– Надя, ты спишь? – тихо спросил Павел Серафимович, снимая кожух, хотя хорошо знал, что жена ожидает его.
– Как бы я заснула, когда все село на собрании? – ответила жена и встала с кровати. – Может, поужинаешь?
– Нет, не хочу ничего, – ответил тихо. – Ты лежи, отдыхай.
– Расскажи, что там говорили.
Павел Серафимович не спешил с ответом. И только когда лег рядом с женой, сказал:
– В колхозы агитируют, хотят, чтобы добровольно вступали, отдали и землю, и хозяйство. Потом вместе, всем селом, обрабатывали землю тракторами.
– Как это вместе?
Павел Серафимович подробно рассказал жене то, что услышал на собрании, поскольку знал, что она не успокоится, пока все не узнает. Затем произнес:
– Ты спи. Не спрашивай ни о чем, мне надо подумать.
Муж лег на спину, подложил руки под голову, закрыл глаза. Он знал – ночь будет бессонной. В голове роились разные мысли, переплетались воспоминания. Почему-то вспомнилось детство, когда хотелось бегать с мальчишками и катать колесо по пыльным улицам, стрелять из рогатки, купаться в озере, лазить по деревьям, воровать зеленые яблоки у соседей, утром спать вволю, но на это было так мало времени! С самого утра поднимали родители – и сразу же за работу. Разве кого волновало, что ночи сна будто и не было, а когда гнал скотину на луг, глаза сами слипались? Однажды упал посреди дороги и мгновенно заснул. Если бы не соседка баба Ганя, стадо коров могло бы затоптать его. Обвинял ли он сейчас родителей? Конечно же, нет. Работа с детства стала двигателем его жизни.

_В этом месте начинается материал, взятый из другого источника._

(* ===== verification/RingMemThm.v ===== *)
(** * RingMemThm.v: the ring is free of data races

    For every interleaving and every choice of the values the cursor loads may
    return under the C11 memory model, with the orderings of the build: no slot
    access races, no stale or uninitialized slot is read, the ring is freed
    exactly once.  With [ring_relaxed_ordering] there is a racy run. *)

From S2P Require Import Prelude.
From S2P Require Import Ring.
From S2P Require Import RingInv.
From S2P Require Import RingThm.
From S2P Require Import RingMem.
From S2P Require Import RingMemInv.

Section mem.
Context {T : Type}.

(** ** [Drop] under exclusive access *)

(** Every access so far happened before [c]. *)
Definition cells_before (cells : list CellClock) (c : Clock) : Prop :=
  forall i x, vget cells i = Some x -> clock_le (cell_writes x) c /\ clock_le (cell_reads x) c.

Lemma vget_same_length {A B} (l : list A) (k : list B) i x :
  length l = length k -> vget l i = Some x -> is_Some (vget k i).
Proof.
  unfold vget. case_decide; [|done]. intros E Hx%lookup_lt_Some. apply lookup_lt_is_Some_2. lia.
Qed.

Lemma mem_drop_loop_eq fuel c cells (r : RingBufferInner T) i head vs :
  cells_before cells c -> length (rb_buffer r) = length cells -> drop_loop fuel r i head = Some vs ->
  mem_drop_loop fuel c cells r i head = Some vs.
Proof.
  revert cells r i vs. induction fuel as [|fuel IH]; intros cells r i vs Hb Hl; [done|].
  cbn [drop_loop mem_drop_loop]. case_decide; [|done].
  destruct (slot_drop r _) as [[r' v]|] eqn:Es; [|done]. cbn [mbind option_bind].
  destruct (drop_loop fuel r' _ _) as [vs'|] eqn:Ed; [|done]. cbn [mbind option_bind]. intros [= <-].
  assert (exists o, vget (rb_buffer r) (Z.land i (rb_mask r)) = Some o /\ length (rb_buffer r') = length (rb_buffer r))
    as (o & Ho & Hl').
  { unfold slot_drop in Es. destruct (vget (rb_buffer r) _) as [[x|]|] eqn:E; simplify_eq/=.
    exists (Some v). by rewrite length_vset. }
  destruct (vget_same_length _ _ _ _ Hl Ho) as [x Hx]. destruct (Hb _ _ Hx) as [Hw Hr].
  rewrite Hx. cbn [mbind option_bind]. unfold track_write at 1. rewrite decide_True by done.
  cbn [mbind option_bind]. rewrite (IH _ r' _ vs'); [done| |by rewrite length_vset, Hl'|done].
  intros j z Hz. destruct (cell_after _ _ _ _ _ _ Hx Hz) as [[-> ->]|Hz']; [by split|by apply (Hb j)].
Qed.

У отца был кусок земли, который становился все больше и шире. Каждый метр заработан по́том и непосильным, сверхчеловеческим трудом. К их земле еще до столыпинской реформы добавился надел жены Надежды, которая когда-то была соседкой. Все Черножуковы жили большой семьей в тесной родительской хате: отец, мать, бабка, два брата и Павел Серафимович с женой Надеждой. Они бы и раньше могли построить себе отдельную новую хату, но надо было и поля обрабатывать, и порядок в хозяйстве поддерживать. В их дружной семье Надежда рожала детей. Сначала появилась Оля, потом – Михаил, затем – четверо девочек, которые, не успев пожить, умерли. И что удивительно: в большой семье Черножуковых никогда не было ссор, поскольку на них не оставалось времени. Только работа, работа, работа.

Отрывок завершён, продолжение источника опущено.